[Recorded data]
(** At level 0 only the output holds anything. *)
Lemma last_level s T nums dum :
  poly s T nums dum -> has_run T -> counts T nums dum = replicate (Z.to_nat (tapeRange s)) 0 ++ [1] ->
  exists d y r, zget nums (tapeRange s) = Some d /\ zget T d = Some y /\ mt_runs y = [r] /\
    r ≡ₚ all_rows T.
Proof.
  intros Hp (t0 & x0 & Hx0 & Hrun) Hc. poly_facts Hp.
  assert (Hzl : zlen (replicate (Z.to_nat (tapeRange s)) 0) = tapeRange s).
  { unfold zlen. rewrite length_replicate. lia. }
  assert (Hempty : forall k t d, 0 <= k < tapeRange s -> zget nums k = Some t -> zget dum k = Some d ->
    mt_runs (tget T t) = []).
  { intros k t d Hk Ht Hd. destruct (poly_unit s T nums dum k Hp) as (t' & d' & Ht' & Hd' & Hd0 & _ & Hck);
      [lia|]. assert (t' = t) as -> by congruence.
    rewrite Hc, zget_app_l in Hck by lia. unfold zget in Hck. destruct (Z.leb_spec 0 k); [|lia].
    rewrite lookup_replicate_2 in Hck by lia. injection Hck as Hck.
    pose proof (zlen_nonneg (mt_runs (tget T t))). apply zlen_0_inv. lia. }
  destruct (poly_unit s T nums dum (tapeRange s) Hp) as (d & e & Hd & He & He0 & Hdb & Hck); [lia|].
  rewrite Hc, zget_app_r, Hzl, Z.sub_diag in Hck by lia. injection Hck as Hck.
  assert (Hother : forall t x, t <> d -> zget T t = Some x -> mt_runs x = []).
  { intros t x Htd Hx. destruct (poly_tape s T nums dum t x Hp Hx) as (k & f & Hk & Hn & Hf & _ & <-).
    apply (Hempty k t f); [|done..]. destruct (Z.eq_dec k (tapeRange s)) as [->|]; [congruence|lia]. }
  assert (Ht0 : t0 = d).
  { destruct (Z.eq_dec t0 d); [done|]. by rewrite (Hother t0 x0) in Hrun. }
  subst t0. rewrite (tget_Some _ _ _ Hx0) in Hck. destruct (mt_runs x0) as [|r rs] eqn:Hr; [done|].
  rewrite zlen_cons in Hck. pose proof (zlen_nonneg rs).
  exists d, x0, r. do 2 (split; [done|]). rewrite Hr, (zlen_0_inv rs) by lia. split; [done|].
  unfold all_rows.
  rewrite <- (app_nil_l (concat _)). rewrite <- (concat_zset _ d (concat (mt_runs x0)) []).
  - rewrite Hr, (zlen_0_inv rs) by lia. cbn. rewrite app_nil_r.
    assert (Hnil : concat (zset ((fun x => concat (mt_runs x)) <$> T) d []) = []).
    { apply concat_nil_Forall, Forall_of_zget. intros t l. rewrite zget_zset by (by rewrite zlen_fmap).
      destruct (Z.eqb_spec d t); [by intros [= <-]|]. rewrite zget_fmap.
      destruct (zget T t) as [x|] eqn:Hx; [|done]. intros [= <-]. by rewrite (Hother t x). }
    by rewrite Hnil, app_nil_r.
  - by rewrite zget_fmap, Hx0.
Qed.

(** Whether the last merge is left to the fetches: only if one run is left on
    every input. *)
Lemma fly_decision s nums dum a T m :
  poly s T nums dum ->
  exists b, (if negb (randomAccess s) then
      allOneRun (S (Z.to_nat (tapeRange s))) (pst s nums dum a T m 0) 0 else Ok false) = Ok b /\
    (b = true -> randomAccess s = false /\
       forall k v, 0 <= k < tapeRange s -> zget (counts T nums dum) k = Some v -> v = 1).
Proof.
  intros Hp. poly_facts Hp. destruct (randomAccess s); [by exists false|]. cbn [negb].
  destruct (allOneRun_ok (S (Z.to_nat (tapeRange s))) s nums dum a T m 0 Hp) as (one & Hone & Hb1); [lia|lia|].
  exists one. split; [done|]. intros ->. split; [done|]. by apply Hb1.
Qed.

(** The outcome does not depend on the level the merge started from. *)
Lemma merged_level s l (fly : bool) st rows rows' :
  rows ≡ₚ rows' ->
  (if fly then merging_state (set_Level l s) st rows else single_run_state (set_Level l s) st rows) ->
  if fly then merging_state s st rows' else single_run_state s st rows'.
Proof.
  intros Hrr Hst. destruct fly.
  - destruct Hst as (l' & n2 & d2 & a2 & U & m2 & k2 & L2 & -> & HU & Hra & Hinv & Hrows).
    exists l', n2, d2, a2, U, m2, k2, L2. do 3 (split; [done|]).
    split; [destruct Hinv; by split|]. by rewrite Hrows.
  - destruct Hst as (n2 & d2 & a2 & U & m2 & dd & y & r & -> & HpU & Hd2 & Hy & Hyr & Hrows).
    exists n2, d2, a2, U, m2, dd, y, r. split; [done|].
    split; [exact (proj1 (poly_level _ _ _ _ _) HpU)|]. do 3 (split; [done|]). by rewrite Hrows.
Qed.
--
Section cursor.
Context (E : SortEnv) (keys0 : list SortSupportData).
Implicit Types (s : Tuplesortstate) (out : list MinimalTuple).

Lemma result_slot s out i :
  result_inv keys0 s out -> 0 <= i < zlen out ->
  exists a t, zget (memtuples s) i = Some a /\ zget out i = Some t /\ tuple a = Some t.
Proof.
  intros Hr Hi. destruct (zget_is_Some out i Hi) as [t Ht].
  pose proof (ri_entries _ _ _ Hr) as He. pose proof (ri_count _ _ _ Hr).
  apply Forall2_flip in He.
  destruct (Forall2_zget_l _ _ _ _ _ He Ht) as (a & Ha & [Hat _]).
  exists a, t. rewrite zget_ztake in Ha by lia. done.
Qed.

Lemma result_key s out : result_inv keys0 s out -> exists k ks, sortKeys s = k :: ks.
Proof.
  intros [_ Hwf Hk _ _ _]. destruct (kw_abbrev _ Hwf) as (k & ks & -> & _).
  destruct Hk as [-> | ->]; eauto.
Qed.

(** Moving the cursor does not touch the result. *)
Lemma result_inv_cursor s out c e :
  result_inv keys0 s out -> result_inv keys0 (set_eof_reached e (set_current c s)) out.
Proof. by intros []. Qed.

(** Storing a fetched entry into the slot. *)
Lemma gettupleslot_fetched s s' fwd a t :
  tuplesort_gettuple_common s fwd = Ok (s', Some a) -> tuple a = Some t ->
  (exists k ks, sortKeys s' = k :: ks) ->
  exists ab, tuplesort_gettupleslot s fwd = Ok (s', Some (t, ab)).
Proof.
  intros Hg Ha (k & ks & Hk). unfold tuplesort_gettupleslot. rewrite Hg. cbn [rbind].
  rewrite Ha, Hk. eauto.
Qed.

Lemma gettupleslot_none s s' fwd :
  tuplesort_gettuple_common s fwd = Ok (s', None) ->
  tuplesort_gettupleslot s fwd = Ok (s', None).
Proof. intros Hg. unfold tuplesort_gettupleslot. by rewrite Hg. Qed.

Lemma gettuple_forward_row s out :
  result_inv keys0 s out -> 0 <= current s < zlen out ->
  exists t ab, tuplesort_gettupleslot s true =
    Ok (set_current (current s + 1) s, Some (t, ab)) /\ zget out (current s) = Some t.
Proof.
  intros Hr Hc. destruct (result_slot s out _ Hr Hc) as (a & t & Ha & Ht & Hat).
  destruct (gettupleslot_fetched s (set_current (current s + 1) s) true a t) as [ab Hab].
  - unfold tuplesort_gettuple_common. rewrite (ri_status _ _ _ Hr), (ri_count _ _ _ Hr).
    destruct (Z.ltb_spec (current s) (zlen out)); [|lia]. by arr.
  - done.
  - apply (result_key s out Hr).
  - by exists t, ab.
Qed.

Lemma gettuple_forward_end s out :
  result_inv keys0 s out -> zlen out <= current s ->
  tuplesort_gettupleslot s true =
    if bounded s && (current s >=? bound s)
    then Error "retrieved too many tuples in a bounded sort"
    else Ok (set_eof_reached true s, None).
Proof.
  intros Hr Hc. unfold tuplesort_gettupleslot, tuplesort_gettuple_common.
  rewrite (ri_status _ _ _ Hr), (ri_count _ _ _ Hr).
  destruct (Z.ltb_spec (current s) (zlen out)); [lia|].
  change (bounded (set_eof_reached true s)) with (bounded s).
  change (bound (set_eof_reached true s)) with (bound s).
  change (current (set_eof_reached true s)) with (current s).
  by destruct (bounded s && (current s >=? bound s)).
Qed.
---
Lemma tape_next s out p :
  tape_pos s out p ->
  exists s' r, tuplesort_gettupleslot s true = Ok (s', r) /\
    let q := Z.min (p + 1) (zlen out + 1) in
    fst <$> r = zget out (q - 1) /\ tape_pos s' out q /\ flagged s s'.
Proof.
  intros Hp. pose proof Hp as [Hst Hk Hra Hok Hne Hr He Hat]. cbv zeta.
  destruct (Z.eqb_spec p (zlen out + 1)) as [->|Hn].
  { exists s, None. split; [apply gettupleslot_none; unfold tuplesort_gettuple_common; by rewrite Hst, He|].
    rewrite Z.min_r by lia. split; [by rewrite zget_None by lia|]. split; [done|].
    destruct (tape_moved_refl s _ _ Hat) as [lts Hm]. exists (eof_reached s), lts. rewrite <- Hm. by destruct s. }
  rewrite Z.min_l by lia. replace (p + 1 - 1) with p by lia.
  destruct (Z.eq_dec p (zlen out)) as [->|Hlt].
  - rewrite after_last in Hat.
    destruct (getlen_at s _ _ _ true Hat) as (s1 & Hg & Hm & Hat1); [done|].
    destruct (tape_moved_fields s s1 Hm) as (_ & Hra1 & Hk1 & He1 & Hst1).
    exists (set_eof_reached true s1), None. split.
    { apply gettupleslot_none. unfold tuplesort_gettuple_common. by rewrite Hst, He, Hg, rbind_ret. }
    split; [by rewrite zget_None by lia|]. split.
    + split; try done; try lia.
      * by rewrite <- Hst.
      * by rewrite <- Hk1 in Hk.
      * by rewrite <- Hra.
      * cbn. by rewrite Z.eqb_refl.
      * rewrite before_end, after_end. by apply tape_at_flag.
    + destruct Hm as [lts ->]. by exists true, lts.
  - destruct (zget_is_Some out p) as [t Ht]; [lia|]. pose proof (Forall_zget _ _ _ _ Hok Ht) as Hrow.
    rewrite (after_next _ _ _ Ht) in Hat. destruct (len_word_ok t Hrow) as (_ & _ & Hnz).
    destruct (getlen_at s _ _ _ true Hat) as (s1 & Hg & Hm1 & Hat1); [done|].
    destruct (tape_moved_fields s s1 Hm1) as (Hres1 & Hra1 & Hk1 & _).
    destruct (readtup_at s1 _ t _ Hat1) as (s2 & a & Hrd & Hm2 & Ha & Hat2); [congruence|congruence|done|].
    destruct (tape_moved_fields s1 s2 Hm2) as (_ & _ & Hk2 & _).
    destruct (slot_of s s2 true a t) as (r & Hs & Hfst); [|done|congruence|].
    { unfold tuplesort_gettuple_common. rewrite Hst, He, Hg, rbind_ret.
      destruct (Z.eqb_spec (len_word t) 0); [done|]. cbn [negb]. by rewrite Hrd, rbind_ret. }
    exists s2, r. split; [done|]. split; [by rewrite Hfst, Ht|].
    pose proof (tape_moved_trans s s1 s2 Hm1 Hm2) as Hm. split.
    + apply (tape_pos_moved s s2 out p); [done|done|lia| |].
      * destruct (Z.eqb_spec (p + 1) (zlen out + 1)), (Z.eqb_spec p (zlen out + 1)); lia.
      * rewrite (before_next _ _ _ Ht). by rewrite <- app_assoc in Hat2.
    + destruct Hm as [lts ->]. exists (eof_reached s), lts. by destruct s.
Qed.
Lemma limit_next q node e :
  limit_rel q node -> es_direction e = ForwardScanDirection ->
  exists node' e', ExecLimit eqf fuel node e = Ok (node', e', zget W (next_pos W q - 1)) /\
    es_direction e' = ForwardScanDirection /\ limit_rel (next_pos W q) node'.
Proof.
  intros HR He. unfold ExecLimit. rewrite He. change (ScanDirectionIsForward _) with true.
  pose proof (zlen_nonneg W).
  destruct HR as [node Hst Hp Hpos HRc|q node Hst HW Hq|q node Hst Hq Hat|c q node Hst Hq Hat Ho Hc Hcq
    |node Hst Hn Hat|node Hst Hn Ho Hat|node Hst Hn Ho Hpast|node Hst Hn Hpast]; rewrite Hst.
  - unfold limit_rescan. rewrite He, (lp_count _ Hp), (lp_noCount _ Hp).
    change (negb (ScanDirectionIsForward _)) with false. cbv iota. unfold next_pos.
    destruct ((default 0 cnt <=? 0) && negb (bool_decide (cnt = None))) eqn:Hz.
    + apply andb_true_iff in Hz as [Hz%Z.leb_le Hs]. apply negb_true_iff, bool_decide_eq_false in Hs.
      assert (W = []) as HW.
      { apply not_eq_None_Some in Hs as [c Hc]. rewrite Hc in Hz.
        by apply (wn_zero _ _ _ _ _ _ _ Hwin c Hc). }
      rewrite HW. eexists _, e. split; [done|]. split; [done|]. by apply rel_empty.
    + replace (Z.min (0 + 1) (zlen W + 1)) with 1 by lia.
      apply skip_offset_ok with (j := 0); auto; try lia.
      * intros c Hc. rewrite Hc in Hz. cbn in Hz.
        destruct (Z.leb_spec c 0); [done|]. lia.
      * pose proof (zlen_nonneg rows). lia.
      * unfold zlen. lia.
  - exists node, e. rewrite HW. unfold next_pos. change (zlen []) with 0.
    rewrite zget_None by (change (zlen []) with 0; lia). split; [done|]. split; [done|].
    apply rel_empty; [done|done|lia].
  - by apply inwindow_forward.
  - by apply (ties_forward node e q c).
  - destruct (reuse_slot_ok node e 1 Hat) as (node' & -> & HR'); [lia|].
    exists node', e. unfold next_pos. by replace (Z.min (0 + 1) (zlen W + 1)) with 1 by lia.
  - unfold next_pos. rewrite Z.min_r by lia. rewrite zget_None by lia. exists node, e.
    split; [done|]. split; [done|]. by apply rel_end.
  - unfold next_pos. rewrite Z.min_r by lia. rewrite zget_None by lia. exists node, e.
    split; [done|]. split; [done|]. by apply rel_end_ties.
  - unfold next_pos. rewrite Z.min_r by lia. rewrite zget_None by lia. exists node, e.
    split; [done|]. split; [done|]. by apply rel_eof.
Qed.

Action item => Write out, from the lines above, only those from the line with "(** At level" to the line with "assert (Hzl : zlen", exactly as given, including the first and the last.

Output for this task =>
(** At level 0 only the output holds anything. *)
Lemma last_level s T nums dum :
  poly s T nums dum -> has_run T -> counts T nums dum = replicate (Z.to_nat (tapeRange s)) 0 ++ [1] ->
  exists d y r, zget nums (tapeRange s) = Some d /\ zget T d = Some y /\ mt_runs y = [r] /\
    r ≡ₚ all_rows T.
Proof.
  intros Hp (t0 & x0 & Hx0 & Hrun) Hc. poly_facts Hp.
  assert (Hzl : zlen (replicate (Z.to_nat (tapeRange s)) 0) = tapeRange s).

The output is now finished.